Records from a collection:
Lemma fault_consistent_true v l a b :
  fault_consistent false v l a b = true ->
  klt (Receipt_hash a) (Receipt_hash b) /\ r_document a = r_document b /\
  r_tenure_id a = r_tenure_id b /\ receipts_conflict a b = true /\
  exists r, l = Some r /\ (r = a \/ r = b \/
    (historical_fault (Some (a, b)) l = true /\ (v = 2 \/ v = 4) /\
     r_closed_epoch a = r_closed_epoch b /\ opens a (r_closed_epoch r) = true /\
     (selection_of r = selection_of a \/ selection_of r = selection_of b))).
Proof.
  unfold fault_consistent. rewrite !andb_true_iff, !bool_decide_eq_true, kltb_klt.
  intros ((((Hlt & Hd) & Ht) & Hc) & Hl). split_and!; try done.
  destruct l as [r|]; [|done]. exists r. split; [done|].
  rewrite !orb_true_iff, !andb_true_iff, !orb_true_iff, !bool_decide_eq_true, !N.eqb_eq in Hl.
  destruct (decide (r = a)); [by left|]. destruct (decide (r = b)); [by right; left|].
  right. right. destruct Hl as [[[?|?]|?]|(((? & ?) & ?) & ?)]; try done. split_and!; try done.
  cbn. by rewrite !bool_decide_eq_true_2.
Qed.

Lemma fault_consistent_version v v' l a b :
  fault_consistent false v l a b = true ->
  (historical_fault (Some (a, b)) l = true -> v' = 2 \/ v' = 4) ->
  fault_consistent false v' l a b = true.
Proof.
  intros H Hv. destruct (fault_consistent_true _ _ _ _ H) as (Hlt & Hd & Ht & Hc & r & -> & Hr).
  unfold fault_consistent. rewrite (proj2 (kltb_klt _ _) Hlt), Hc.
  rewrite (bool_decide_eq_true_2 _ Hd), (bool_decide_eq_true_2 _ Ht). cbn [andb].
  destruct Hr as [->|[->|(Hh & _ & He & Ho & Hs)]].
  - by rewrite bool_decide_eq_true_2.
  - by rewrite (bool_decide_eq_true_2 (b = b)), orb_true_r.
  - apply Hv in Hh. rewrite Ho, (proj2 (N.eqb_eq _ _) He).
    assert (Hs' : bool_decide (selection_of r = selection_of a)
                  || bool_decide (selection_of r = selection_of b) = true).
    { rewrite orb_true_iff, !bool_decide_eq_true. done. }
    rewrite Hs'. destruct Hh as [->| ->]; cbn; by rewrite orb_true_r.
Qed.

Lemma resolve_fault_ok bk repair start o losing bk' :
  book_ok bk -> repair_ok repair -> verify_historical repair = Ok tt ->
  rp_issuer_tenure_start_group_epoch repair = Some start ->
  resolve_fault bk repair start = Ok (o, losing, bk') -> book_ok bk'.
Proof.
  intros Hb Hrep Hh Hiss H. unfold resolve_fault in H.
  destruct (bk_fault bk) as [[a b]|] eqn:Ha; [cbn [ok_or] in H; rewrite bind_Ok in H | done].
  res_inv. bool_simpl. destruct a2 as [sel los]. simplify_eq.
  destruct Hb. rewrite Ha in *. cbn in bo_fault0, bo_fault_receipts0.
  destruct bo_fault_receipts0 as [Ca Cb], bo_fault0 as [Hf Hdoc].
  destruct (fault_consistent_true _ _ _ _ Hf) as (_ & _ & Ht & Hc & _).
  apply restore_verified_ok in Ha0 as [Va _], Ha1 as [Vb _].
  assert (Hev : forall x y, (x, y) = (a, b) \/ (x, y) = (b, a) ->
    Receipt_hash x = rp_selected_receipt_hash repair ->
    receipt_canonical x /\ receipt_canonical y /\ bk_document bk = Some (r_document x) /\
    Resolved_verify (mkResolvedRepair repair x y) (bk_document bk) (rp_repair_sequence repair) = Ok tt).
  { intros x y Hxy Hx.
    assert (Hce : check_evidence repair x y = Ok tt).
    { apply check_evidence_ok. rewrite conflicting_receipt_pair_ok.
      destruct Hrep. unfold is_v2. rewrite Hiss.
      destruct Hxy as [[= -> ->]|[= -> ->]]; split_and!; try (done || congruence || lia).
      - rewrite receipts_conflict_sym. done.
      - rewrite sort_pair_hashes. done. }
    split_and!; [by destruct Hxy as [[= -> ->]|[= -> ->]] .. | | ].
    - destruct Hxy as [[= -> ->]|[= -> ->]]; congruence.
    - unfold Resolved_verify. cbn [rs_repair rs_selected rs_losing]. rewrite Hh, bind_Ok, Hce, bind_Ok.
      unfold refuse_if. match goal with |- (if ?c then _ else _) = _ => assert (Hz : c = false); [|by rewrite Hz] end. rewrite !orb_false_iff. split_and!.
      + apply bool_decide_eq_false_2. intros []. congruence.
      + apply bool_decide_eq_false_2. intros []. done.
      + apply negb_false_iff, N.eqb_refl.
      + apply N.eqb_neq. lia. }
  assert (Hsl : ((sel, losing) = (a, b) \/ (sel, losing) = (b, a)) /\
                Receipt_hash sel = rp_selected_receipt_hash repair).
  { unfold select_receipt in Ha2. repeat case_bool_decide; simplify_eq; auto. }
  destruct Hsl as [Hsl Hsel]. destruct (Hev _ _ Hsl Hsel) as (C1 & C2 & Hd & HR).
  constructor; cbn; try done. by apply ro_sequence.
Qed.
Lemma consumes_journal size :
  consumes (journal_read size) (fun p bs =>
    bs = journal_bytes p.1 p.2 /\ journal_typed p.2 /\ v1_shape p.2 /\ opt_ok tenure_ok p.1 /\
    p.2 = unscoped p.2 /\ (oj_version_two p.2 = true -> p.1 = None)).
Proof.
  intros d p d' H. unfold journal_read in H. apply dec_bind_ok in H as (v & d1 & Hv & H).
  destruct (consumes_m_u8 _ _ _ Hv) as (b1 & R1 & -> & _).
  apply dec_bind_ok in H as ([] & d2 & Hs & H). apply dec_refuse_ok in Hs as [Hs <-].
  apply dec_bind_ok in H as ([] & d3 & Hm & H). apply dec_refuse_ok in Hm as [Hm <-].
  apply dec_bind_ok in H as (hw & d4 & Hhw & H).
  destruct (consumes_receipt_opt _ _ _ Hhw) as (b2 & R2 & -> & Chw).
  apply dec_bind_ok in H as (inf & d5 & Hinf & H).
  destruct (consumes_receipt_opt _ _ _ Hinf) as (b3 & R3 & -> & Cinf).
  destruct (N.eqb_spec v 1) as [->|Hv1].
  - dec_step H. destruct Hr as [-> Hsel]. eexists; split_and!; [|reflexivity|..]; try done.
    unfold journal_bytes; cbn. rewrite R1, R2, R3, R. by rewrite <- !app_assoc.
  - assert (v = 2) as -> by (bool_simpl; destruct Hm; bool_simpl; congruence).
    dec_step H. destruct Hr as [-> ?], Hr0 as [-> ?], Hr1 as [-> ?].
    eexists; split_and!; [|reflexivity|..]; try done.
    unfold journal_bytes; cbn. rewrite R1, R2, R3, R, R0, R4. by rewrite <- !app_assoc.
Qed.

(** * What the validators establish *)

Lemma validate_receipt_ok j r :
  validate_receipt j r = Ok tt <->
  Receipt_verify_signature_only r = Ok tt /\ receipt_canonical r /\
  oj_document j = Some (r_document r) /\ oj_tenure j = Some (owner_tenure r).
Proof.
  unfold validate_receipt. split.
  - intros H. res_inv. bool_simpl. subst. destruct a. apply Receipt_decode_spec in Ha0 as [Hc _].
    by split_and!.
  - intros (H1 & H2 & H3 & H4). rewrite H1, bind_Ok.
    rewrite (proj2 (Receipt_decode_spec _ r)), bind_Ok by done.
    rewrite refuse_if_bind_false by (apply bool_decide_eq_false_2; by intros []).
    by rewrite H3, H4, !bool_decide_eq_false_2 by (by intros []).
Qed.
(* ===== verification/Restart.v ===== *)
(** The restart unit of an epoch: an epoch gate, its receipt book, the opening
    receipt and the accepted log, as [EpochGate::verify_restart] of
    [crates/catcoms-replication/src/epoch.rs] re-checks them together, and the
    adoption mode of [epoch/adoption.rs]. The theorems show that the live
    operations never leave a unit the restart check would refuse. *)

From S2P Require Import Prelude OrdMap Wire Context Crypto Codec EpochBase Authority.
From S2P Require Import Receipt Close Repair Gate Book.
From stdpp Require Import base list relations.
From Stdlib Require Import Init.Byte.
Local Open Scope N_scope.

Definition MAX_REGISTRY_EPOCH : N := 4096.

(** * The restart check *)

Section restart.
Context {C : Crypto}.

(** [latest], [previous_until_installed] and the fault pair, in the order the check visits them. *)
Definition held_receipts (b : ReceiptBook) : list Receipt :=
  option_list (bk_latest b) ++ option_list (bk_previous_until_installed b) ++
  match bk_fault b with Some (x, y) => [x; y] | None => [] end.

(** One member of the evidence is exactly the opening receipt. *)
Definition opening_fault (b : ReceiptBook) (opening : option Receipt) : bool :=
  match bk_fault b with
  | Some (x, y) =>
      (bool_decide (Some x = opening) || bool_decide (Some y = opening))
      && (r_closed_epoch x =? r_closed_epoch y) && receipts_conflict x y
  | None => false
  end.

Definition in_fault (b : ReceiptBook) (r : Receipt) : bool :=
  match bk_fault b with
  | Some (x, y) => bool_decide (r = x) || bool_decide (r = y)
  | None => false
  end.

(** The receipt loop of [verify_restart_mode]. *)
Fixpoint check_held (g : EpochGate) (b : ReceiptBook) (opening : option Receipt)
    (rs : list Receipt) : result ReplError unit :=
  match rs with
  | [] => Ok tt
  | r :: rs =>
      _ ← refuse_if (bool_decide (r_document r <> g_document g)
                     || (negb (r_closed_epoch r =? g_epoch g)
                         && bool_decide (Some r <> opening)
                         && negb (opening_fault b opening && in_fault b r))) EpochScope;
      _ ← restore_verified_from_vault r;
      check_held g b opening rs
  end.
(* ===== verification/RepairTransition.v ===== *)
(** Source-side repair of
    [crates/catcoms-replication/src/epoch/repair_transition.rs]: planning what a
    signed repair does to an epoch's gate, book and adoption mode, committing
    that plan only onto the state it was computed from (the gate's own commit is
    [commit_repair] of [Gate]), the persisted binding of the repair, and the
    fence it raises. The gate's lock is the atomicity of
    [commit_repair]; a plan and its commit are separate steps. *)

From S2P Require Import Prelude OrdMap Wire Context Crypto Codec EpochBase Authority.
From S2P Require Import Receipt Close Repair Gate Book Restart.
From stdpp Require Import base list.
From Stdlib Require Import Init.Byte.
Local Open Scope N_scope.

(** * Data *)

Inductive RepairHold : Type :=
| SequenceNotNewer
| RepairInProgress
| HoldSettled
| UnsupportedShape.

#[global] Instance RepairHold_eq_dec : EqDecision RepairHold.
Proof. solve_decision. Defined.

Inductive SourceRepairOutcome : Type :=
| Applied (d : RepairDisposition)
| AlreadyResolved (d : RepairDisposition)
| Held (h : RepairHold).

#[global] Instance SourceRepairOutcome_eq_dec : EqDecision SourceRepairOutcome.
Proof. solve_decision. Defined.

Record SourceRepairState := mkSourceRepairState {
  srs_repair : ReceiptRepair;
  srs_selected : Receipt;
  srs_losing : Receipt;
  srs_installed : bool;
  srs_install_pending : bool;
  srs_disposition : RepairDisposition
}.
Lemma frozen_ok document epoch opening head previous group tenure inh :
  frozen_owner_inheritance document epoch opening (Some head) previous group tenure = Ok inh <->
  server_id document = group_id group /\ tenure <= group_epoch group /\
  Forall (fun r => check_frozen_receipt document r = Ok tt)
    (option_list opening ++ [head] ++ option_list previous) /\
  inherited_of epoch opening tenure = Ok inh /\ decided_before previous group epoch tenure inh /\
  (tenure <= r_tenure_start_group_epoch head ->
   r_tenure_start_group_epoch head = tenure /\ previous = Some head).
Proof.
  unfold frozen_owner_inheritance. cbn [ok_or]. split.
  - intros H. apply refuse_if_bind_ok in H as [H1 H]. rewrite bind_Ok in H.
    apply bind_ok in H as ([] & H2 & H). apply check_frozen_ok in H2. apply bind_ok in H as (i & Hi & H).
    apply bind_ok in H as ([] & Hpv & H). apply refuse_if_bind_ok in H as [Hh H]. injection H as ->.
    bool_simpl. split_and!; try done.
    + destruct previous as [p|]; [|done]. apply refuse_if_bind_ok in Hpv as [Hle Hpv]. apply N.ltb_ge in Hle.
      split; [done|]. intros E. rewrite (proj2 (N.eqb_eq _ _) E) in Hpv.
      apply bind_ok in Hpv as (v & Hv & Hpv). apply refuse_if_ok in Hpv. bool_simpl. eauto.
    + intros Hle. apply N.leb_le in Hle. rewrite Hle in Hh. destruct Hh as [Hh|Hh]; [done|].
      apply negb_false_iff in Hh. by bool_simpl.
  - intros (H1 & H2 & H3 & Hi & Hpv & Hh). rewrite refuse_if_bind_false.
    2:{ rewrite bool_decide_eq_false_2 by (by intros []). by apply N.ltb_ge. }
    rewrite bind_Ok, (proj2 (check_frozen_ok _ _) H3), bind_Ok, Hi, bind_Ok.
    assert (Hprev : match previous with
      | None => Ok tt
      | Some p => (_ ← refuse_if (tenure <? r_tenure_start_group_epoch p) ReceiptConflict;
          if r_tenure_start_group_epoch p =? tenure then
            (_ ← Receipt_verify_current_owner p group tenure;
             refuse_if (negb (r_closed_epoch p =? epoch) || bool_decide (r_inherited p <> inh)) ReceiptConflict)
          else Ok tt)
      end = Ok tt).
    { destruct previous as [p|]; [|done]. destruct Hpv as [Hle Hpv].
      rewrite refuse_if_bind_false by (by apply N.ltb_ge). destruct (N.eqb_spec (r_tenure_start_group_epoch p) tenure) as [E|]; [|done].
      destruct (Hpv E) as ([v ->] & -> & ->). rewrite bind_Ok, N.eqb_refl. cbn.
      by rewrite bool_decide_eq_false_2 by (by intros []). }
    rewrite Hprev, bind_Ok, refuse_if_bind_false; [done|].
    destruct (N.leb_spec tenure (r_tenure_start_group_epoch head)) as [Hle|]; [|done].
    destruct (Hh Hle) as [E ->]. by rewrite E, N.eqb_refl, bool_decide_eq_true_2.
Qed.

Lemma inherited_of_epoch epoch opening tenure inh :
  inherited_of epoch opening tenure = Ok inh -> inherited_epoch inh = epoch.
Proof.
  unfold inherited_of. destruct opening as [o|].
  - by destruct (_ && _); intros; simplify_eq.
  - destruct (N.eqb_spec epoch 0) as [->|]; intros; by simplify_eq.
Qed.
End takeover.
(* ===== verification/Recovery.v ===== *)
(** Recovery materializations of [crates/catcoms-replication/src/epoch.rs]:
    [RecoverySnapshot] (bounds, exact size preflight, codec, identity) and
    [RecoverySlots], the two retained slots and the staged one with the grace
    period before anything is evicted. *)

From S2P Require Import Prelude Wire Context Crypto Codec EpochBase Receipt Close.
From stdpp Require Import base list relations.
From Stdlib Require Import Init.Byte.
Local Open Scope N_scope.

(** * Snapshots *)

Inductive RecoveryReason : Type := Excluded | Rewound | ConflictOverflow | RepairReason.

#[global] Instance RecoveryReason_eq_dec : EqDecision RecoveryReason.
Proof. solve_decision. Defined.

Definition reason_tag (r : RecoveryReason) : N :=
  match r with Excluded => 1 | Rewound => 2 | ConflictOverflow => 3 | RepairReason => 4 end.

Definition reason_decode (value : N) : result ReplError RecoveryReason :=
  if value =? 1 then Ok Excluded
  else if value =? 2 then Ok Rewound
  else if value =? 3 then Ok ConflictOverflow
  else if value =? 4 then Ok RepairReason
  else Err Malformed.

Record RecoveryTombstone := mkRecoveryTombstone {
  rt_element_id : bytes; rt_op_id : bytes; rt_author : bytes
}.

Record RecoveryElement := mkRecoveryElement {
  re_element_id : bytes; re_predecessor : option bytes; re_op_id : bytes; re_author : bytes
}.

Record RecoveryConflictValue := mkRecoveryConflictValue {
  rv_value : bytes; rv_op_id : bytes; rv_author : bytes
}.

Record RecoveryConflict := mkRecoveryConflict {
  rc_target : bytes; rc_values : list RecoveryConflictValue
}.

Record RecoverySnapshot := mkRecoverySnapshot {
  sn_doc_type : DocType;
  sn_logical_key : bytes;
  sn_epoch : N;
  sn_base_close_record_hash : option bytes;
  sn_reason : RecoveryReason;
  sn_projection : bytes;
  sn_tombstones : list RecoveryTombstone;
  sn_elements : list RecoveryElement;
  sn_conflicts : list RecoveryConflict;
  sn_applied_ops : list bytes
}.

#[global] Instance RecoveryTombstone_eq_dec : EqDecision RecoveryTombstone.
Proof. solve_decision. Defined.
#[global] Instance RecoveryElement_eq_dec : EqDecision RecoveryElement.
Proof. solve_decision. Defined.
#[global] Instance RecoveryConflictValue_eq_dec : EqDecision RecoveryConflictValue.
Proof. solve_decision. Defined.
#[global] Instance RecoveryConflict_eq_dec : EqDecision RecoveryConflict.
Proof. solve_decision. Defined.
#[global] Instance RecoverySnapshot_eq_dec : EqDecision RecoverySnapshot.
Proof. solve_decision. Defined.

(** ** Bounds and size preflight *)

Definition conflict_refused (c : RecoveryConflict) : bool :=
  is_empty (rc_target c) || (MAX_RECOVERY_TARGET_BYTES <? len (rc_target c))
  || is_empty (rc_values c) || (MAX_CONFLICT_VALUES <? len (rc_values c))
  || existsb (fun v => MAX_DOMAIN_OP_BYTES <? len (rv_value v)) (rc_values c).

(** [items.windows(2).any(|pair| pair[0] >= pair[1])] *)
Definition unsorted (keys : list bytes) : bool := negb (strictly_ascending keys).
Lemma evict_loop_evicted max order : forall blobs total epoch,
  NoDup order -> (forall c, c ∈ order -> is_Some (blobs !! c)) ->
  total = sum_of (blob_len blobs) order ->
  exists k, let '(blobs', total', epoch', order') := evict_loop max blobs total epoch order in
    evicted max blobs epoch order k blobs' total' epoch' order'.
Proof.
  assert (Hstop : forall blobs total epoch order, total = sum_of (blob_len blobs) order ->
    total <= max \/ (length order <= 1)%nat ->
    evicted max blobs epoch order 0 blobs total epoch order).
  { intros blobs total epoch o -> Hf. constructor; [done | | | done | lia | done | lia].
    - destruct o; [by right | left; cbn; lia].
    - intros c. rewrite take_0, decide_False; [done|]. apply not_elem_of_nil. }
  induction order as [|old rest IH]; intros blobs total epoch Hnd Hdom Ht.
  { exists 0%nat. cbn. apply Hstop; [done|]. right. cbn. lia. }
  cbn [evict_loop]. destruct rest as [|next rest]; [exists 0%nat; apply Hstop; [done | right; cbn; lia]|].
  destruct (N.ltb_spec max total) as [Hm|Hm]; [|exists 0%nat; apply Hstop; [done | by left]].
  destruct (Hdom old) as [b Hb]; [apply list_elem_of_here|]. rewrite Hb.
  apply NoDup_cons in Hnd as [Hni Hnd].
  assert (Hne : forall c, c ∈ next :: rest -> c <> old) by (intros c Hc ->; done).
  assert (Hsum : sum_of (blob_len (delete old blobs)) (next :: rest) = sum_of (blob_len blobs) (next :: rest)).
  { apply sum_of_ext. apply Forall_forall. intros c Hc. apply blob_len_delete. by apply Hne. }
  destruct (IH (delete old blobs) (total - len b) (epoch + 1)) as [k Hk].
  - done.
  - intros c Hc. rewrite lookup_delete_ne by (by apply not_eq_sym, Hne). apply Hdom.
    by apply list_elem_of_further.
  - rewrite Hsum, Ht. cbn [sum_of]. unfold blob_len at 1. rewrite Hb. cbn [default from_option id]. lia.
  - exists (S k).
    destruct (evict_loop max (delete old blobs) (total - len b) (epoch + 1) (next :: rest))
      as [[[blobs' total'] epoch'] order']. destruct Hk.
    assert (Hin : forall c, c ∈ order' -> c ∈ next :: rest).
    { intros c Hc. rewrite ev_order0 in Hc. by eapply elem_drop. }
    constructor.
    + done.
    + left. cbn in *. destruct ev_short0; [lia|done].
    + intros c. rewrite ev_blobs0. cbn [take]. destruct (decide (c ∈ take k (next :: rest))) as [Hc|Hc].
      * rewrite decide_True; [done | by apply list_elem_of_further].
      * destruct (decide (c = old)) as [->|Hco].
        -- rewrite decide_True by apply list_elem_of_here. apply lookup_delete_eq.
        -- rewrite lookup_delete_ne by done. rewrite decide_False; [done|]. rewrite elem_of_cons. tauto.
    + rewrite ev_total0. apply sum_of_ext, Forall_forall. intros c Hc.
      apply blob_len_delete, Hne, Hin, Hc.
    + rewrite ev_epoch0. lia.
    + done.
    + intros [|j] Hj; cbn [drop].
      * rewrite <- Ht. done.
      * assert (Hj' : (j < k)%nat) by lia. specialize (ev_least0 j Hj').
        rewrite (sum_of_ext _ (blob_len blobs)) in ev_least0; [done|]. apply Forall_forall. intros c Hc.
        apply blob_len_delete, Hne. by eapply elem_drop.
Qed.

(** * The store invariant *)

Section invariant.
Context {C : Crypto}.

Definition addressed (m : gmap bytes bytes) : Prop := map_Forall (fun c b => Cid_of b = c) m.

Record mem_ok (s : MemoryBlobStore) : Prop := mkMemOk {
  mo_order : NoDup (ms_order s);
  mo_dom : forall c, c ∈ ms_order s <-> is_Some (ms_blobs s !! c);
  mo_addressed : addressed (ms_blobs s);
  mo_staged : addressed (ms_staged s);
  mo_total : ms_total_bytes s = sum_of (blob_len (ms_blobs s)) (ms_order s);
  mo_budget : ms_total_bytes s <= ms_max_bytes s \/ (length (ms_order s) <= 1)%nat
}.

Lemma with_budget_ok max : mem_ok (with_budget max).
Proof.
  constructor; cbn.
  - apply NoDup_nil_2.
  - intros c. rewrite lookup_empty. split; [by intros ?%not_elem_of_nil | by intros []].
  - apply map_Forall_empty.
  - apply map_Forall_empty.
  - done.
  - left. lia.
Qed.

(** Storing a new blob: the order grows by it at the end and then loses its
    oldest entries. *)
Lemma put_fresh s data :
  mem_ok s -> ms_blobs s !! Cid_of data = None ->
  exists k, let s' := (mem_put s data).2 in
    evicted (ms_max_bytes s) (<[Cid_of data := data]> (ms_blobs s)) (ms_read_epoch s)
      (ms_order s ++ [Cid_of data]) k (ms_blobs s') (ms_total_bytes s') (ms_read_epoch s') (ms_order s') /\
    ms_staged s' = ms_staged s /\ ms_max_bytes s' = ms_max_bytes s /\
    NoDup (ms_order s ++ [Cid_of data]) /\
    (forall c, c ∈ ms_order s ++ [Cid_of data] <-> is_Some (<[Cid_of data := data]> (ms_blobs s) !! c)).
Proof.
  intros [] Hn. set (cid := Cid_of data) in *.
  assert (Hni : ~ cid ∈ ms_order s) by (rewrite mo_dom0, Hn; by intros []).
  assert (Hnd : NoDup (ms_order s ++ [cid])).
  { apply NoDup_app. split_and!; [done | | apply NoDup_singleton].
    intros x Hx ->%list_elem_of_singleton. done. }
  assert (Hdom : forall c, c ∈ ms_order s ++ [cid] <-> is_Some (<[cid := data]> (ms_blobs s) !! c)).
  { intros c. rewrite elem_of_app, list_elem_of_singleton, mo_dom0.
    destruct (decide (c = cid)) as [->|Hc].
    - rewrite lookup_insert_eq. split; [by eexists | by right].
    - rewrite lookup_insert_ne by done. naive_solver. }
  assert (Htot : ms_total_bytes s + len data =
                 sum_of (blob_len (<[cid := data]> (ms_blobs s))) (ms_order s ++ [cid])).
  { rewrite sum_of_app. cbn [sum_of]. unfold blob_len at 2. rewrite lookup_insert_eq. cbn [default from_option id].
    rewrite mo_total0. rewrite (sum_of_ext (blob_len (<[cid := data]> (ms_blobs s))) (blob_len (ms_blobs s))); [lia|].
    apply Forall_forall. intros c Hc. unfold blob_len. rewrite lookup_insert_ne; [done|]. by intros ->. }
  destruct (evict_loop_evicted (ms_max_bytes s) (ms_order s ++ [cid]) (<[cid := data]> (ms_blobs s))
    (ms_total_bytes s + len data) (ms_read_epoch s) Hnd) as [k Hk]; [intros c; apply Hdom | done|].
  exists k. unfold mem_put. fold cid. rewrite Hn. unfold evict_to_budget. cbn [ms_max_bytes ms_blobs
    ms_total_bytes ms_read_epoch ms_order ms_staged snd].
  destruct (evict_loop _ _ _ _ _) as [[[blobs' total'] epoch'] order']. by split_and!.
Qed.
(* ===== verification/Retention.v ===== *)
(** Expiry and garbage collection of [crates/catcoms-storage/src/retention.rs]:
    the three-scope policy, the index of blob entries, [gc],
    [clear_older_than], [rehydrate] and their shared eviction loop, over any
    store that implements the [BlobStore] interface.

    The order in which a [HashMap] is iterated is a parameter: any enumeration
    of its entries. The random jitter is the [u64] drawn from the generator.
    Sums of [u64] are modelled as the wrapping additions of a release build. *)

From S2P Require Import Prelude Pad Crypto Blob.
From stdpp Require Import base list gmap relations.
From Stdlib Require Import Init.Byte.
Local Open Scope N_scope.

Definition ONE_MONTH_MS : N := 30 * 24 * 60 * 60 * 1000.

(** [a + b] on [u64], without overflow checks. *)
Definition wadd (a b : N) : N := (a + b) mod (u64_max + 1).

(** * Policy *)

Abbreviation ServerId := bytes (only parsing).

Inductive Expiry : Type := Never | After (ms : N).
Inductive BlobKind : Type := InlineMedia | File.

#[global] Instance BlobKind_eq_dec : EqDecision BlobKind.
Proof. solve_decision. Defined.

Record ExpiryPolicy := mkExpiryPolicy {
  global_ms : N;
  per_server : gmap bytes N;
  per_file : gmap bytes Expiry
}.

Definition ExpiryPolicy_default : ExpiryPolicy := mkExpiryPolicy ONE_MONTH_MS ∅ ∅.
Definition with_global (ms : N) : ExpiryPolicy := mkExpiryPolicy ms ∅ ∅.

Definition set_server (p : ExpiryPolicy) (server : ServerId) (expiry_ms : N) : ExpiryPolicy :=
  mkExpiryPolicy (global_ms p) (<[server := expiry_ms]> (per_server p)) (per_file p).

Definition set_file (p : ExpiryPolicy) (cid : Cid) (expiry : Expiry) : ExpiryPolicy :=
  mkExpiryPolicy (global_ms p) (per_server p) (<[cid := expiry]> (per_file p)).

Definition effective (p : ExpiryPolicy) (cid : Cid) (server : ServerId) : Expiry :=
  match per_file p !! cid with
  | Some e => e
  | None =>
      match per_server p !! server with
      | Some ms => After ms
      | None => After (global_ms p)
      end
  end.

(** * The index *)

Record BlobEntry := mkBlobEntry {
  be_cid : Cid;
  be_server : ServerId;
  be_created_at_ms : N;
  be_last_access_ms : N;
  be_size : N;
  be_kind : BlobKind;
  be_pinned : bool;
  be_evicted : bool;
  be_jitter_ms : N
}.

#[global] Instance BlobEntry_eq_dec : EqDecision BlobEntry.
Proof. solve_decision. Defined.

What is needed: Going back over the entries above, copy word for word every line from the one that has "operations never leave" on through the one that has "option_list (bk_latest b)".

Exercise result:
    operations never leave a unit the restart check would refuse. *)

From S2P Require Import Prelude OrdMap Wire Context Crypto Codec EpochBase Authority.
From S2P Require Import Receipt Close Repair Gate Book.
From stdpp Require Import base list relations.
From Stdlib Require Import Init.Byte.
Local Open Scope N_scope.

Definition MAX_REGISTRY_EPOCH : N := 4096.

(** * The restart check *)

Section restart.
Context {C : Crypto}.

(** [latest], [previous_until_installed] and the fault pair, in the order the check visits them. *)
Definition held_receipts (b : ReceiptBook) : list Receipt :=
  option_list (bk_latest b) ++ option_list (bk_previous_until_installed b) ++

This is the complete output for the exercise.